▶ **WORK INSTRUCTIONS**
In the listing below, start your output at the line with "outcome (is_tree path3) = Ok true" and end it after the line with "outcome (is_branching dipath3) = Ok true.", copying every line exactly.

▶ **INPUT MATERIAL**
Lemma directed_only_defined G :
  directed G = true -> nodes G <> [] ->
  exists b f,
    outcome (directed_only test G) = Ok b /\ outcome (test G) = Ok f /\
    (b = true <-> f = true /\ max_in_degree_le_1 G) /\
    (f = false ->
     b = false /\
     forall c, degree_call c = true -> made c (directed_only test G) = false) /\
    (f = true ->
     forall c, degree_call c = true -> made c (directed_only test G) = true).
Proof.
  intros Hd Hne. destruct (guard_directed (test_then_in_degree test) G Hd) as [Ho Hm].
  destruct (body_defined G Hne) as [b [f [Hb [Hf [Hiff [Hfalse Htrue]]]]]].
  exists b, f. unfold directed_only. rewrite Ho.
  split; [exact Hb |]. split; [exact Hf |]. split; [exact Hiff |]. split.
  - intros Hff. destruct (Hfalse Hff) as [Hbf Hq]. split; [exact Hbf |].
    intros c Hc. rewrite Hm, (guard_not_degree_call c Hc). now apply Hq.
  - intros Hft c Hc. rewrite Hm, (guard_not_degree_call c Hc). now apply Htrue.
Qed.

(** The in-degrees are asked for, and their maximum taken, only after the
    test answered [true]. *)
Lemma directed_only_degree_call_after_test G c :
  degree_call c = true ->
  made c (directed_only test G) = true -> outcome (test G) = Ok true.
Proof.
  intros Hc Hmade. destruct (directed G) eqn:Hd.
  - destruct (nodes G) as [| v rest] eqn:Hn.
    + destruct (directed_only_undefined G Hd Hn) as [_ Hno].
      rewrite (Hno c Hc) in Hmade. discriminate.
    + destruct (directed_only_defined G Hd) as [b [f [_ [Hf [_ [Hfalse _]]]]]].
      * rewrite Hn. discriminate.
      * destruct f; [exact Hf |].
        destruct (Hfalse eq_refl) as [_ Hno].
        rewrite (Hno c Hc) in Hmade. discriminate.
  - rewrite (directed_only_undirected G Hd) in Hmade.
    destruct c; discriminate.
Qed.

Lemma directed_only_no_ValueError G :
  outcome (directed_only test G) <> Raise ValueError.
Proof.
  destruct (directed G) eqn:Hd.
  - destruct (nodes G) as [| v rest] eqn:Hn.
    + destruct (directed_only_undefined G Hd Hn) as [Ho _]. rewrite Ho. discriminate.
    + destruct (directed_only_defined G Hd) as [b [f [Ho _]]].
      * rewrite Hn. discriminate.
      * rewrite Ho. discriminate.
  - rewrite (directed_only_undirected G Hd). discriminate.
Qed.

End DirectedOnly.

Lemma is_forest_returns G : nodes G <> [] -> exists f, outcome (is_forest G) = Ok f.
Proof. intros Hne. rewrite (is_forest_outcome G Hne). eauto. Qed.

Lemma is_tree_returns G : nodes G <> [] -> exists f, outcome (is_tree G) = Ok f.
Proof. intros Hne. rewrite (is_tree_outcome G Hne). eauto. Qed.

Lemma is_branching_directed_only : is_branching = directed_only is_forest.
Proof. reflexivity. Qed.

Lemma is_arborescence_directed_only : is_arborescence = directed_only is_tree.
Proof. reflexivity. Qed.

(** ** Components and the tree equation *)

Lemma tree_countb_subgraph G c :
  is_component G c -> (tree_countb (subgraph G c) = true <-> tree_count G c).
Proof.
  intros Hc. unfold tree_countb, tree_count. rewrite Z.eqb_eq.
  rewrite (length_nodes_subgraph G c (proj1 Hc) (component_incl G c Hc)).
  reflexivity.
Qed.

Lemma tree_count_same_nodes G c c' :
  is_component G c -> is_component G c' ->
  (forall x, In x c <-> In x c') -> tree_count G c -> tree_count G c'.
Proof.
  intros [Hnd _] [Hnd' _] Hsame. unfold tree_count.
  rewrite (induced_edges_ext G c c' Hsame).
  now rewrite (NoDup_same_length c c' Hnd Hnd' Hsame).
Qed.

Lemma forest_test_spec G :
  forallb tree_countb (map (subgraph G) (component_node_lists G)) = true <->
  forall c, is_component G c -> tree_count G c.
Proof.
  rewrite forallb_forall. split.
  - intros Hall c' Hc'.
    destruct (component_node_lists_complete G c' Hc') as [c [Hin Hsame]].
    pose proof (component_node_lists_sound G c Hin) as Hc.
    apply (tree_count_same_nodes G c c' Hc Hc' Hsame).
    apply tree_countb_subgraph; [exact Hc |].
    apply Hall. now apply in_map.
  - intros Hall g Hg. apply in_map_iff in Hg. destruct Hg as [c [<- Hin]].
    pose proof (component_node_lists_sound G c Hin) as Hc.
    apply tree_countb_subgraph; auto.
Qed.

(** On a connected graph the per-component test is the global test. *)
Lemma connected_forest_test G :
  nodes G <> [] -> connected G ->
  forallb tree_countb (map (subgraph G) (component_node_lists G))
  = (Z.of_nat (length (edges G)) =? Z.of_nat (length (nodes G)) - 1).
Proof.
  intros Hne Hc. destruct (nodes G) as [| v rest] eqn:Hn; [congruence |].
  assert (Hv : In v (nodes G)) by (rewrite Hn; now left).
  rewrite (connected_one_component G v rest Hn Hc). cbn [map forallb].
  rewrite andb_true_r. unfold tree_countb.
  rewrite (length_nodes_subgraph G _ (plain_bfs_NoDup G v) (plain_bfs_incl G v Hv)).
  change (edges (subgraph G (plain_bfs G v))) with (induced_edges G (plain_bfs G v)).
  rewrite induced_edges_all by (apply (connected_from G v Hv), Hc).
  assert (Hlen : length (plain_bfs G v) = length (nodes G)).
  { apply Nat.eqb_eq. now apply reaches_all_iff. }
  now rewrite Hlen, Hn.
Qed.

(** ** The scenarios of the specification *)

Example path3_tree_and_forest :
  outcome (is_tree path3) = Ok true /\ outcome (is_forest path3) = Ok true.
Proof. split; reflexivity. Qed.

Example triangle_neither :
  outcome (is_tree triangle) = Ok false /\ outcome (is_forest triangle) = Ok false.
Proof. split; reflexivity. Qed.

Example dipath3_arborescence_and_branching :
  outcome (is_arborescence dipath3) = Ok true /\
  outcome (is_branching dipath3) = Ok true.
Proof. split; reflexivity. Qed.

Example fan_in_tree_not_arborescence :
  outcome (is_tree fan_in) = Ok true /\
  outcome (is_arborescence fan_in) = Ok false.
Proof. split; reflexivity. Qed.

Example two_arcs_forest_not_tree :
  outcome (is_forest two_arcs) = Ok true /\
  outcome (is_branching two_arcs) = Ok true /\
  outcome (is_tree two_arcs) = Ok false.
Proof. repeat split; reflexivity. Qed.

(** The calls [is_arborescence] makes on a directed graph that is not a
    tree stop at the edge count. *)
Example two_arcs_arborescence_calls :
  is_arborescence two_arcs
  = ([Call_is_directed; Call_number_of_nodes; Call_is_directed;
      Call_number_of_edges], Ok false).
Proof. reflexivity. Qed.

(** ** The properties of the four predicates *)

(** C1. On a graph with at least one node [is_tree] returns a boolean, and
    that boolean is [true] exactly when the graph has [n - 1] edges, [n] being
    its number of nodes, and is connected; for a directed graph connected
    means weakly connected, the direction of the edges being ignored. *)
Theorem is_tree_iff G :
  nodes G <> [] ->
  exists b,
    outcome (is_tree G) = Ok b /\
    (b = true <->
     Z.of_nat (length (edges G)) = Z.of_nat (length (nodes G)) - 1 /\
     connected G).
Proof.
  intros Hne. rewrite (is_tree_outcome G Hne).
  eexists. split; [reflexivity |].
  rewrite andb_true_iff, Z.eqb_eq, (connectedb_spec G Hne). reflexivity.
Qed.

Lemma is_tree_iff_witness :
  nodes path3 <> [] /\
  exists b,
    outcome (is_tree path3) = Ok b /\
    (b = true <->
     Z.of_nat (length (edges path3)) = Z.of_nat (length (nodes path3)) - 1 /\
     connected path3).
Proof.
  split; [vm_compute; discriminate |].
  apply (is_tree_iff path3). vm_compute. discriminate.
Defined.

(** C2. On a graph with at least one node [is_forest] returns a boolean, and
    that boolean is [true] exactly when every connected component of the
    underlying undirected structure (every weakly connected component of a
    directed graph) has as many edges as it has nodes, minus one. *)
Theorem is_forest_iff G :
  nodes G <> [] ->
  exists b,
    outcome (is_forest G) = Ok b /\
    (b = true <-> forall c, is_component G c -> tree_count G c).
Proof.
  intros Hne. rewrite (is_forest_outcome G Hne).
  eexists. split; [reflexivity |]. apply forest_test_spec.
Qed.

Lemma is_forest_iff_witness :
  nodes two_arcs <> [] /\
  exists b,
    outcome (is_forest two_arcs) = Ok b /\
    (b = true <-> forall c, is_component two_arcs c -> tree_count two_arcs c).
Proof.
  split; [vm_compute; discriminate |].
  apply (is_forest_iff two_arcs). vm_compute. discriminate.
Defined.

▶ **ANSWER BELOW**
  outcome (is_tree path3) = Ok true /\ outcome (is_forest path3) = Ok true.
Proof. split; reflexivity. Qed.

Example triangle_neither :
  outcome (is_tree triangle) = Ok false /\ outcome (is_forest triangle) = Ok false.
Proof. split; reflexivity. Qed.

Example dipath3_arborescence_and_branching :
  outcome (is_arborescence dipath3) = Ok true /\
  outcome (is_branching dipath3) = Ok true.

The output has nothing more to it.